What is social engineering?
Simply put, social engineeringis a form of psychological manipulation that targets the user rather than the computer itself – and it’s proving to be very effective for cybercriminals. It plays on our universal human traits of fear, trust and conformity to get access to information, all without hacking into a system or cracking a code or password.
The impact on your business
If organizations don’t take measures to educate and train their employees on social engineering tactics, it’s more likely that they’ll fall for scams, get hacked, experience a breach and become the victim of fraudulent wire transfers. Any of these events can be incredibly costly and could impact the company’s reputation. And this can be repeated multiple times if the bad guys find a ‘good victim’. In addition to the monetary impact, being scammed doesn’t feel good and can take an emotional toll on your employees.
Phishing is a technique where cybercriminals send fake emails, texts or websites that look like legitimate correspondence to manipulate employees into gaining access to corporate systems or information. It uses social engineering tactics by deceptively preying on employees’ emotions and relying on them to mistakenly hand over access to target information.
A phishing breach usually occurs when a hacker gets the structure of an organization’s email addresses and then sources a list of names of company employees, usually from LinkedIn or the company’s own website.
Similarly, a cybercriminal could get the log in details to a company executive’s email address and send out emails to other employees directly from that account. They could then either request sensitive information or ask them to send wire transfers on behalf of the company. In many cases, the employee receiving that email will think the request is legitimate and provide the sensitive information or transfer the funds.
Another form of phishing sees hackers send out emails – again appearing to be from a legitimate email address – containing a link or attachment.
That link can do a couple of different things: it can send them to a web page with a form which asks them to provide personal information, it can include spyware to gather information on the company (and its employees and clients), or it can include a ransomware file attachment which activates when downloaded. That file will encrypt the files on the user’s computer and only unencrypt them when a ransom is paid to the criminal’s bank account.
Tips to protect your business
Social engineering is something that can be mitigated if employees are well educated. Your first line of defense might be to invest in antivirus software and firewall (software and physical versions) with intrusion detection capabilities – and that’s a great start. But that won’t account for human weaknesses, like a lack of attention to detail or an all too trusting nature. That’s why it’s so important to educate employees on social engineering and phishing, and the specific tactics they should look out for. This can help foster a culture in which employees are alert and cautious with information whether they’re online or in-person.
Encourage employees to follow the steps below to reduce the chances of social engineering impacting your organization:
- Avoid opening emails from unknown email addresses
- Create better, stronger passwords – and change them regularly
- Avoid less than reputable internet sites, web and smartphone applications
- Cut down on the amount of biographically accurate information you divulge online (e.g. listing your birthdate on social media)

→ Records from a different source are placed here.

Lemma reported_document_keeps_history (clk : Clock) (d : Document) (dt : string)
  (completed : list string) (partial skipped : list Item) (p : Plan) :
  keeps_history d (reported_document clk d dt completed partial skipped p).
Proof.
  unfold keeps_history, reported_document.
  cbn [analytics set_analytics reports set_reports problem_tasks set_problem_tasks
       holidays_log absence_log].
  destruct (skip_loop_spec skipped (problem_tasks (analytics d)) []) as (Hc & Hs & _).
  split; [exists []; now rewrite app_nil_r|].
  split; [exists []; now rewrite app_nil_r|].
  split; [|split].
  - intros k Hk. rewrite mem_set, Hk. apply orb_true_r.
  - intros k. rewrite Hc. pose proof (occurrences_nonneg k skipped). lia.
  - intros k. rewrite Hs. eauto.
Qed.

Lemma file_step_keeps_history (clk : Clock) (d d' : Document) :
  file_step clk d d' -> keeps_history d d'.
Proof.
  intros Hstep.
  destruct Hstep as [| |dt reason|dt reason|dt completed partial skipped p d' Hplan Hpass
                    |dt ts ctx energy|d' Hpass|phase Hv|new_tasks].
  - apply keeps_history_refl.
  - destruct (refresh_absence_frame clk d) as [c ->]. now apply keeps_history_same.
  - apply (keeps_history_trans d d); [apply keeps_history_refl|].
    unfold keeps_history, holiday_logged.
    cbn [analytics set_analytics reports problem_tasks holidays_log absence_log
         set_consecutive_high_intensity_days set_holidays_log].
    split; [eauto|]. split; [exists []; now rewrite app_nil_r|].
    split; [auto|]. split; [intros; lia|]. intros k. exists []. now rewrite app_nil_r.
  - unfold keeps_history, absence_logged.
    cbn [analytics set_analytics reports problem_tasks holidays_log absence_log
         set_consecutive_high_intensity_days set_absence_log].
    split; [exists []; now rewrite app_nil_r|]. split; [eauto|].
    split; [auto|]. split; [intros; lia|]. intros k. exists []. now rewrite app_nil_r.
  - eapply keeps_history_trans; [apply reported_document_keeps_history|].
    destruct (analytics_pass_frame _ _ _ Hpass) as (t & de & br & ->).
    now apply keeps_history_same.
  - now apply keeps_history_same.
  - destruct (analytics_pass_frame _ _ _ Hpass) as (t & de & br & ->).
    now apply keeps_history_same.
  - now apply keeps_history_same.
  - now apply keeps_history_same.
Qed.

- Only use trusted sites when online
- Don’t click on links you’re sent. Instead, open the webpage on your own by typing in the URL yourself to make sure you’re going to a legitimate site and not a phishing scam site
- Log out of Facebook and other social media accounts when you’re not using them and before you close your browser window
- Don’t choose “save my password” or “remember me” when logging onto any type of account, as these credentials can be stolen by hackers
- Follow the company’s “new vendor/account change” protocol to verify clients before sending wire transfers above a certain predetermined threshold. This could involve requiring employees to call vendors (using the phone number in your files, not the one in the email) before making the transfer.